ArtiFade:Learning to Invert Clean Concepts from Unclean Images
Student name: Yang Shuya
Student number: 3035832488
Collaborators: Mr. Hao, Shaozhe; Mr. Cao, Yukang
Supervisor name: Dr. Kenneth, K.Y. Wong
Introduction
Subject-driven image generation has seen significant advancements over the past two years. Existing methods can output images based on customized prompts with high subject reconstruction fidelity to the given subject. However, these methods typically require clean, high-quality input images. This prerequisite often does not align with real-world scenarios, where inputs might be polluted by watermarks or other artifacts. We introduce ArtiFade, a novel approach designed to address the challenge of generating high-quality, subject-driven images from unclean inputs. ArtiFade involves partially fine-tuning a diffusion model and simultaneously training an artifact-free embedding. Through extensive experiments, ArtiFade demonstrates remarkable results in removing both in-distribution and out-of-distribution artifacts while still preserving high subject fidelity during reconstruction. We only show high-level ideas and general experiments in the website.
Methodology
Workflow of ArtiFade. On the left, we perform ArtiFade fine-tuning by minimizing the reconstruction loss between the clean image and the generated image with its corresponding blemished embedding.
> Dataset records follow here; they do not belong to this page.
(** *** The index of paths *)

Lemma indexFrom_app a : forall i b m,
  indexFrom i (a ++ b) m = indexFrom (i + List.length a) b (indexFrom i a m).
Proof.
  induction a as [|t a IH]; intros i b m; simpl.
  - by rewrite Nat.add_0_r.
  - rewrite IH. f_equal. lia.
Qed.

Lemma indexFrom_snoc rs t :
  indexFrom 0 (rs ++ [t]) ∅
  = <[path t := List.length rs]> (indexFrom 0 rs ∅).
Proof. by rewrite indexFrom_app. Qed.

Lemma indexFrom_lookup fs : forall i (m : gmap jsstring nat) k,
  indexFrom i fs m !! k
  = match lastIndexFrom i k (path <$> fs) with
    | Some j => Some j
    | None => m !! k
    end.
Proof.
  induction fs as [|t fs IH]; intros i m k; csimpl; [done|].
  rewrite IH. destruct (lastIndexFrom (S i) k (path <$> fs)); [done|].
  rewrite lookup_insert. by destruct (decide (path t = k)).
Qed.

Lemma lastIndexFrom_None k paths : forall i,
  lastIndexFrom i k paths = None <-> k ∉ paths.
Proof.
  induction paths as [|q paths IH]; intros i; simpl.
  - split; [|done]. intros _. apply not_elem_of_nil.
  - rewrite not_elem_of_cons.
    destruct (lastIndexFrom (S i) k paths) eqn:H.
    + split; [done|]. intros [_ Hn]. apply (IH (S i)) in Hn. congruence.
    + apply (IH (S i)) in H. destruct (decide (q = k)) as [->|Hq].
      * split; [done|]. by intros [].
      * split; [|done]. intros _. split; [congruence|done].
Qed.

Lemma lastIndexFrom_Some k paths : forall i j,
  lastIndexFrom i k paths = Some j ->
  (i <= j)%nat /\ paths !! (j - i)%nat = Some k
  /\ forall j', (j - i < j')%nat -> paths !! j' <> Some k.
Proof.
  induction paths as [|q paths IH]; intros i j; simpl; [done|].
  destruct (lastIndexFrom (S i) k paths) as [j0|] eqn:H.
  - intros [= ->]. apply IH in H as (Hle & Hl & Hlast).
    split; [lia|]. replace (j - i)%nat with (S (j - S i)) by lia.
    split; [done|]. intros [|j'] Hj'; [lia|]. simpl. apply Hlast. lia.
  - destruct (decide (q = k)) as [->|]; [|done]. intros [= ->].
    rewrite Nat.sub_diag. do 2 (split; [done|]).
    intros [|j'] Hj'; [lia|]. simpl. intros Hk.
    apply lastIndexFrom_None in H. apply H. eapply list_elem_of_lookup_2, Hk.
Qed.

(** A position stored in the map holds a tuple of that path. *)
Lemma indexFrom_path (fs : list tuple) k j :
  indexFrom 0 fs ∅ !! k = Some j -> path <$> fs !! j = Some k.
Proof.
  rewrite indexFrom_lookup.
  destruct (lastIndexFrom 0 k (path <$> fs)) as [j'|] eqn:H; [|done].
  intros [= ->]. apply lastIndexFrom_Some in H as (_ & H & _).
  by rewrite Nat.sub_0_r, list_lookup_fmap in H.
Qed.

Lemma indexFrom_fresh (fs : list tuple) k :
  k ∉ path <$> fs -> indexFrom 0 fs ∅ !! k = None.
Proof.
  intros H. rewrite indexFrom_lookup.
  apply (lastIndexFrom_None k _ 0) in H. by rewrite H.
Qed.

Lemma indexFrom_bound (fs : list tuple) k j :
  indexFrom 0 fs ∅ !! k = Some j -> (j < List.length fs)%nat.
Proof.
  intros H%indexFrom_path. rewrite <- list_lookup_fmap in H.
  apply lookup_lt_Some in H. by rewrite length_fmap in H.
Qed.

Lemma fmap_path_primaryTuple (prs : list (jsstring * number)) :
  path <$> (primaryTuple <$> prs) = prs.*1.
Proof. rewrite <- list_fmap_compose. by apply list_fmap_ext. Qed.

(** *** The primary pass *)

Lemma primary_scan lines prs :
  Forall (fun l => isDelimiter l = false) lines ->
  Forall2 (fun l r => parseLine l = Ok r) lines prs ->
  forall rs,
    scanLines (primaryState rs) lines
    = Ok (primaryState (rs ++ (primaryTuple <$> prs))).
Proof.
  intros Hd Hp. revert Hd.
  induction Hp as [|l r lines prs Hl _ IH]; intros Hd rs; simpl.
  - by rewrite app_nil_r.
  - apply Forall_cons in Hd as [Hdl Hd].
    rewrite (scanLine_primary _ _ r) by done. simpl.
    csimpl.
    assert (Hst : Scan (rs ++ [primaryTuple r])
                       (<[r.1 := List.length rs]> (indexFrom 0 rs ∅)) false
                  = primaryState (rs ++ [primaryTuple r])).
    { unfold primaryState. by rewrite indexFrom_snoc. }
    rewrite Hst, IH by done. by rewrite <- app_assoc.
Qed.

Lemma primary_scan0 lines prs :
  Forall (fun l => isDelimiter l = false) lines ->
  Forall2 (fun l r => parseLine l = Ok r) lines prs ->
  scanLines scan0 lines = Ok (primaryState (primaryTuple <$> prs)).
Proof. intros Hd Hp. apply (primary_scan lines prs Hd Hp []). Qed.

(** *** The final step *)

Lemma finish_no_delimiter st :
  foundValueDelimeter st = false -> finish st = results st.
Proof. unfold finish. intros ->. by destruct (results st). Qed.

Lemma finish_sentinel st :
  foundValueDelimeter st = true -> finish st = sentinel (results st).
Proof. unfold sentinel, finish. by intros ->. Qed.

Lemma sentinel_snoc rs t :
  value t <> Absent -> sentinel (rs ++ [t]) = sentinel rs ++ [t].
Proof.
  unfold sentinel, finish. simpl. intros Ht. destruct rs as [|first rest]; simpl.
  - unfold tupleLength. by destruct (value t).
  - by destruct (tupleLength first =? 2).
Qed.

Lemma sentinel_length rs : List.length (sentinel rs) = List.length rs.
Proof.
  unfold sentinel, finish. simpl. destruct rs as [|first rest]; [done|].
  by destruct (tupleLength first =? 2).
Qed.

Lemma sentinel_lookup rs j t :
  sentinel rs !! j = Some t ->
  exists t0, rs !! j = Some t0 /\ path t = path t0 /\ size t = size t0
             /\ readValue t = readValue t0.
Proof.
  unfold sentinel, finish. simpl. destruct rs as [|first rest]; [done|].
  unfold tupleLength. destruct (value first) eqn:Hv; simpl;
    try (intros Ht; by exists t).
  destruct j; simpl; [|intros Ht; by exists t]. intros [= <-]. exists first.
  unfold readValue. simpl. by rewrite Hv.
Qed.

Lemma split_nl_nonempty a : split_nl a <> [].
Proof.
  destruct a as [|c a]; simpl; [done|].
  destruct (c =? 10); [done|]. by destruct (split_nl a).
Qed.

Lemma split_nl_app a b : split_nl (a ++ 10 :: b) = split_nl a ++ split_nl b.
Proof.
  induction a as [|c a IH]; simpl; [done|].
  rewrite IH. destruct (c =? 10); [reflexivity|].
  pose proof (split_nl_nonempty a). by destruct (split_nl a).
Qed.

Lemma split_nl_line line : 10 ∉ line -> split_nl line = [line].
Proof.
  induction line as [|c line IH]; simpl; [done|].
  rewrite not_elem_of_cons. intros [Hc Hl].
  destruct (N.eqb_spec c 10); [done|]. by rewrite IH.
Qed.

Lemma sentinel_lookup_mark rs j :
  sentinel rs !! j
  = (fun t => if decide (j = 0%nat /\ value t = Absent)
              then setValue Undefined t else t) <$> rs !! j.
Proof.
  unfold sentinel, finish. simpl. destruct rs as [|first rest]; [done|].
  unfold tupleLength. destruct j as [|j]; simpl.
  - case_decide as Hc.
    + destruct Hc as [_ ->]. done.
    + destruct (value first); [by destruct Hc|done..].
  - assert (Hid : forall t : tuple,
               (if decide (S j = 0%nat /\ value t = Absent)
                then setValue Undefined t else t) = t).
    { intros t. case_decide; [lia|done]. }
    rewrite (option_fmap_ext _ id) by done. rewrite option_fmap_id.
    by destruct (value first).
Qed.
We evaluate the performance of our method by using our fine-tuned U-Net model with a new type of blemished embedding, as shown on the right.
Experiments
Evaluation metrics
(1) the fidelity of subject reconstruction (IDINO and ICLIP) – calculating similarity between clean datasets and genreated images
(2) the fidelity of text conditioning (TCLIP) – calculating similarity between text prompts and genreated images
(3) the effectiveness of mitigating the impacts of artifacts (RDINO and RCLIP) – calculating similarity between unclean datasets and genreated images
QUANTITATIVE COMPARISONS
We can observe that the use of blemished embeddings in Textual Inversion leads to comprehensive performance decline. In contrast, our method consistently achieves higher scores than Textual Inversion with blemished embeddings across the board, demonstrating the efficiency of ArtiFade in various aspects.
\
Qualitative Comparisons
In-distribution comparisons
Out-of-distribution comparisons
Applications
Our ArtiFade model can be applied to remove various unwanted artifacts in the input images for subject-driven image generation, e.g. stickers and glass effect.